Some people who die after the end of the journey. The insurance company pays him ₹ 5 lakh. That is, the insurance company provides insurance benefits by sharing the risk of one person with many others.


Benefits of Risk Management and Insurance-

There are many benefits of risk management and insurance, some of them are as follows:


  1. Financial losses due to unforeseen events can be compensated.
  2. A person's self-confidence increases and he feels peace of mind.
  3. Better ability to manage risk and make informed decisions is developed.
  4. Better financial stability and security prevails.
  5. There is less exposure to risks and potential liabilities.

Download File:

If you are a Life Insurance Agent and you want to educate your customers about the importance of Risk Management and Insurance, you can download the files given below. All these files are provided for your personal use only.
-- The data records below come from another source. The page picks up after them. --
Lemma weave_items_firstn (placeholder : nat -> string) (strings : list string) (m : nat) :
  forall n i,
    i + n < m ->
    weave_items placeholder (firstn m strings) i n = weave_items placeholder strings i n.
Proof.
  induction n as [|n IH]; intros i Hi; [reflexivity|].
  cbn [weave_items]. rewrite item_firstn by lia. now rewrite IH by lia.
Qed.

(** [parseTemplate] on any fragments and values, in both dialects: the
    values come back unchanged; with no value the text is [strings[0]] as it
    is, [undefined] included; otherwise each round appends its placeholder
    and the next fragment, a missing fragment reading as the text
    [undefined]; and fragments beyond the first [len(vars)+1] are never
    read. *)
Theorem parseTemplate_any_shape (strings : list string) (vars : list value) :
  let text placeholder :=
    match vars with
    | [] => item strings 0
    | _ :: _ =>
        VStr (to_string (item strings 0)
                ++ weave_items placeholder strings 0 (List.length vars))
    end in
  (Postgres.parseTemplate strings vars = {| sql := text numbered; values := vars |}
   /\ Sqlite.parseTemplate strings vars = {| sql := text positional; values := vars |})
  /\ (Postgres.parseTemplate strings vars
      = Postgres.parseTemplate (firstn (List.length vars + 1) strings) vars
      /\ Sqlite.parseTemplate strings vars
         = Sqlite.parseTemplate (firstn (List.length vars + 1) strings) vars)
  /\ (forall f0 v w,
         Postgres.parseTemplate [f0] [v; w]
         = {| sql := VStr (f0 ++ "$1undefined$2undefined"); values := [v; w] |}
         /\ Sqlite.parseTemplate [] [v]
            = {| sql := VStr "undefined?undefined"; values := [v] |}).
Proof.
  intros text. split; [|split].
  - split; [apply pg_parseTemplate_closed | apply sqlite_parseTemplate_closed].
  - rewrite !pg_parseTemplate_closed, !sqlite_parseTemplate_closed.
    destruct vars as [|v vars].
    + now rewrite item_firstn by (simpl; lia).
    + rewrite item_firstn by lia.
      now rewrite !weave_items_firstn by lia.
  - intros f0 v w. split; [|reflexivity].
    rewrite pg_parseTemplate_closed. reflexivity.
Qed.

(** ** Placeholder numbers are never reused *)






(** ** Which keys a multi-row insert reads *)

(** A multi-row [insert] reads the keys of the first row only: two sequences
    that start with the same row and whose later rows carry the same values
    submit the same statement, whatever the later rows' keys are. *)
Theorem insert_reads_keys_of_first_row (table : string) (row0 : obj)
  (rows rows' : list obj) :
  map Object_values rows = map Object_values rows' ->
  (forall (d : Driver Postgres.pg) (s : backend d),
      requests (exec d (Postgres.insert table (Many (row0 :: rows))) s)
      = requests (exec d (Postgres.insert table (Many (row0 :: rows'))) s))
  /\ (forall (d : Driver Sqlite.sqlite) (s : backend d),
      requests (exec d (Sqlite.insert table (Many (row0 :: rows))) s)
      = requests (exec d (Sqlite.insert table (Many (row0 :: rows'))) s)).
Proof.
  intros Hvalues.
  assert (Hlen : List.length rows = List.length rows').
  { rewrite <- (length_map Object_values rows), Hvalues. apply length_map. }
  split; intros d s.
  - rewrite !pg_insert_many_requests. cbn [List.length map]. now rewrite Hlen, Hvalues.
  - rewrite !sqlite_insert_many_requests. cbn [List.length map]. now rewrite Hlen, Hvalues.
Qed.

Lemma insert_reads_keys_of_first_row_witness :
  map Object_values [[("title", VStr "hi")]] = map Object_values [[("body", VStr "hi")]]
  /\ requests (exec (pg_yielding [] (VNum 2))
                 (Postgres.insert "contents"
                    (Many [[("title", VStr "hello")]; [("body", VStr "hi")]])) tt)
     = [ {| Postgres.text := VStr "INSERT INTO contents (title) VALUES ($1), ($2)";
            Postgres.params := [VStr "hello"; VStr "hi"] |} ].
Proof.
  split; [reflexivity|].
  exact (eq_trans
           (eq_sym (proj1 (@insert_reads_keys_of_first_row "contents"
                             [("title", VStr "hello")]
                             [[("title", VStr "hi")]] [[("body", VStr "hi")]] eq_refl)
                      (pg_yielding [] (VNum 2)) tt))
           eq_refl).
Defined.

(** ** Placeholders and bound values agree in number *)

Section Markers.

Variable c : ascii.

Lemma occurrences_in_cons (x : string) (xs : list string) :
  occurrences_in c (x :: xs) = occurrences c x + occurrences_in c xs.
Proof. reflexivity. Qed.

Lemma occurrences_join (sep : string) (xs : list string) :
  occurrences c sep = 0 ->
  occurrences c (join sep xs) = occurrences_in c xs.
Proof.
  intros Hsep. unfold join.
  induction xs as [|x [|y xs] IH].
  - reflexivity.
  - rewrite occurrences_in_cons. cbn [String.concat]. unfold occurrences_in. simpl. lia.
  - change (String.concat sep (x :: y :: xs)) with (x ++ sep ++ String.concat sep (y :: xs)).
    rewrite !occurrences_append, Hsep, IH.
    now rewrite (occurrences_in_cons x (y :: xs)).
Qed.

Lemma occurrences_in_assign (placeholder : nat -> string) :
  occurrences c " = " = 0 ->
  (forall i, occurrences c (placeholder i) = 1) ->
  forall keys start,
    occurrences_in c (assign placeholder start keys) = occurrences_in c keys + List.length keys.
Proof.
  intros Heq Hph keys.
  induction keys as [|key keys IH]; intros start; [reflexivity|].
  cbn [assign List.length].
  rewrite !occurrences_in_cons, !occurrences_append, Heq, Hph, IH. lia.
Qed.

Lemma occurrences_in_ones (tokens : list string) :
  Forall (fun t => occurrences c t = 1) tokens ->
  occurrences_in c tokens = List.length tokens.
Proof.
  induction 1 as [|t tokens Ht _ IH]; [reflexivity|].
  rewrite occurrences_in_cons, Ht, IH. reflexivity.
Qed.

Lemma occurrences_groups (groups : list (list string)) (k : nat) :
  occurrences c "(" = 0 -> occurrences c ", " = 0 -> occurrences c ")" = 0 ->
  Forall (fun g => occurrences_in c g = k) groups ->
  occurrences_in c (map group groups) = List.length groups * k.
Proof.
  intros Hopen Hsep Hclose Hall.
  induction Hall as [|g groups Hg _ IH]; [reflexivity|].
  cbn [map List.length]. rewrite occurrences_in_cons, IH. unfold group.
  rewrite !occurrences_append, occurrences_join, Hopen, Hclose, Hg by exact Hsep.
  simpl. lia.
Qed.

End Markers.

Lemma numbered_groups_ones (n k : nat) :
  Forall (fun g => occurrences_in "$" g = k) (numbered_groups n k).
Proof.
  unfold numbered_groups. apply Forall_map, Forall_forall. intros i _.
  rewrite occurrences_in_ones.
  - now rewrite length_map, length_seq.
  - apply Forall_map, Forall_forall. intros j _. apply occurrences_numbered.
Qed.

Lemma positional_groups_ones (n k : nat) :
  Forall (fun g => occurrences_in "?" g = k) (positional_groups n k).
Proof.
  unfold positional_groups. apply Forall_forall. intros g Hg.
  apply repeat_spec in Hg. subst g.
  rewrite occurrences_in_ones.
  - apply repeat_length.
  - apply Forall_forall. intros t Ht. apply repeat_spec in Ht. now subst t.
Qed.

Lemma occurrences_insert_text (c : ascii) (table : string) (columns : list string)
  (groups : list (list string)) (k : nat) :
  c = "$"%char \/ c = "?"%char ->
  occurrences c table = 0 ->
  occurrences_in c columns = 0 ->
  Forall (fun g => occurrences_in c g = k) groups ->
  occurrences c (insert_text table columns groups) = List.length groups * k.
Proof.
  intros Hc Htable Hcolumns Hgroups. unfold insert_text.
  rewrite !occurrences_append, Htable.
  rewrite !occurrences_join, Hcolumns by (destruct Hc; subst c; reflexivity).
  rewrite (@occurrences_groups c groups k)
    by (try exact Hgroups; destruct Hc; subst c; reflexivity).
  destruct Hc; subst c; reflexivity.
Qed.

Lemma occurrences_update_text (c : ascii) (placeholder : nat -> string) (table : string)
  (dataKeys whereKeys : list string) (start : nat) :
  c = "$"%char \/ c = "?"%char ->
  (forall i, occurrences c (placeholder i) = 1) ->
  occurrences c table = 0 ->
  occurrences_in c dataKeys = 0 ->
  occurrences_in c whereKeys = 0 ->
  occurrences c (update_text table (assign placeholder 0 dataKeys)
                   (assign placeholder start whereKeys))
  = List.length dataKeys + List.length whereKeys.
Proof.
  intros Hc Hph Htable Hdata Hwhere. unfold update_text.
  rewrite !occurrences_append, Htable.
  rewrite !occurrences_join by (destruct Hc; subst c; reflexivity).
  rewrite !occurrences_in_assign, Hdata, Hwhere
    by (try exact Hph; destruct Hc; subst c; reflexivity).
  destruct Hc; subst c; reflexivity.
Qed.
You can use all these files after downloading button given below. However, before using our files, you should read their terms and conditions file carefully. The term and condition file is given in the download folder in PDF format.


Risk Management and Insurance File 20.6 MB

Conclusion-

Risk management is an important component of insurance, and involves identifying, assessing, and managing risks. Insurance is an essential tool for managing risks and protecting individuals and organizations against financial loss from unforeseen events. Effective risk management and insurance can provide many benefits, due to which one is filled with confidence and feels peace of mind.